After installing, make sure you add your url pattern to the Intercepted URLs by clicking on the AddOn's (CORS, green or red) icon and filling the appropriate textbox. An example URL pattern to add here that will work with http://localhost:8080 would be: *://*
Though we have many solutions regarding the cors origin, I think I may add some missing part. Generally using cors middlware in node.js serves maximum purpose like different http methods (get, post, put, delete).
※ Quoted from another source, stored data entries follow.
(* ===== verification/Database.v ===== *)
(** * The database and its threads

    [database/database.hpp], [database/database.cpp]: threads that serve a queue
    of queries. The driver of MongoDB is a parameter: [answer] is what a query
    returns when it is applied to the client of a thread, or nothing where it
    throws, which ends the program, since nothing in the thread catches it.

    Threads are interleaved: a state gives each thread the place it is at, and a
    move lets one of them take its next step, which is atomic (an operation on
    the lock-free queue, on the atomic flag, on the mutex, or on the condition
    variable). A thread that cannot go on, because the mutex is taken or because
    it waits for a signal, has no step. Waiting may end without a signal, as the
    standard allows; such a move has a name of its own, as nothing that relies
    on it is certain to come. *)

From Stdlib Require Import Lia.
From stdpp Require Import base list option relations.
From S2P Require Import Prelude Lockfree.

(** Where a thread of [Database::run] is. *)
Inductive worker (A : Type) :=
  | AtStop             (* while (!_stop) *)
  | AtEmpty            (* while (!_queue.empty()) *)
  | AtPop              (* if (_queue.pop(work)) *)
  | AtWork (work : A)  (* ( *work)( *client); delete work; *)
  | AtLock             (* std::unique_lock work_signal_lock(...); *)
  | AtWait             (* _work_signal.wait(...), the mutex is held *)
  | Waiting            (* in wait, the mutex is free *)
  | Woken              (* in wait, after a signal *)
  | AtUnlock           (* the lock goes out of scope *)
  | Ended.
Arguments AtStop {A}.
Arguments AtEmpty {A}.
Arguments AtPop {A}.
Arguments AtWork {A} _.
Arguments AtLock {A}.
Arguments AtWait {A}.
Arguments Waiting {A}.
Arguments Woken {A}.
Arguments AtUnlock {A}.
Arguments Ended {A}.

(** Where a thread that calls [Database::query] is. *)
Inductive caller := CallPush | CallLock | CallNotify | CallUnlock | Returned.

(** Where the thread that destroys the database is; it joins the thread [i]. *)
Inductive destructor := Alive | Stopping | Joining (i : nat) | Destroyed.

Inductive thread := Worker (i : nat) | Caller (j : nat).

#[export] Instance worker_eq_dec `{EqDecision A} : EqDecision (worker A).
Proof. solve_decision. Defined.
#[export] Instance caller_eq_dec : EqDecision caller.
Proof. solve_decision. Defined.
#[export] Instance destructor_eq_dec : EqDecision destructor.
Proof. solve_decision. Defined.
#[export] Instance thread_eq_dec : EqDecision thread.
Proof. solve_decision. Defined.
But there are use cases like sending cookie response, we need to enable credentials as true inside the cors middleware Or we can't set cookie. Also there are use cases to give access to all the origin. in that case, we should use,
{credentials: true, origin: true}
For specific origin, we need to specify the origin name,
{credential: true, origin: "http://localhost:3000"}
For multiple origins,
{credential: true, origin: ["http://localhost:3000", "http://localhost:3001" ]}
In some cases we may need multiple origin to be allowed. One use case is allowing developers only. To have this dynamic whitelisting, we may use this kind of function
const whitelist = ['http://developer1.com', 'http://developer2.com']
const corsOptions = {
origin: (origin, callback) => {
if (whitelist.indexOf(origin) !== -1) {
callback(null, true)
} else {
callback(new Error())
}
}
}
Had this problem with angular, using an auth interceptor to edit the header, before the request gets executed. We used an api-token for authentification, so i had credentials enabled. now, it seems it is not neccessary/allowed anymore
#Injectable()
export class AuthInterceptor implements HttpInterceptor {
intercept(req: HttpRequest<any>, next: HttpHandler): Observable<HttpEvent<any>> {
req = req.clone({
//withCredentials: true, //not needed anymore
setHeaders: {
'Content-Type' : 'application/json',
'API-TOKEN' : 'xxx'
},
});
return next.handle(req);
}
Besides that, there is no side effects right now.
CORS ERROR With NETLIFY and HEROKU
Actually, if none of the above solutions worked for you then you might wanna try this.
In my case, the backend was running on Heroku and the frontend was hosted on netlify.
in the .env file, of the frontend, the server_url was written as
REACT_APP_server_url = "https://ci-cd-backend.herokuapp.com"
and in the backend, all my api calls where written as,
app.get('/login', (req, res, err) => {});
So, Only change you need to do is, add /api at the end of the routes,
so, frontend base url will look like,
REACT_APP_server_url = "https://ci-cd-backend.herokuapp.com/api"
and backend apis should be written as,
app.get('/api/login', (req, res, err) => {})
This worked in my case, and I believe this problem is specifically related when the front end is hosted on netlify.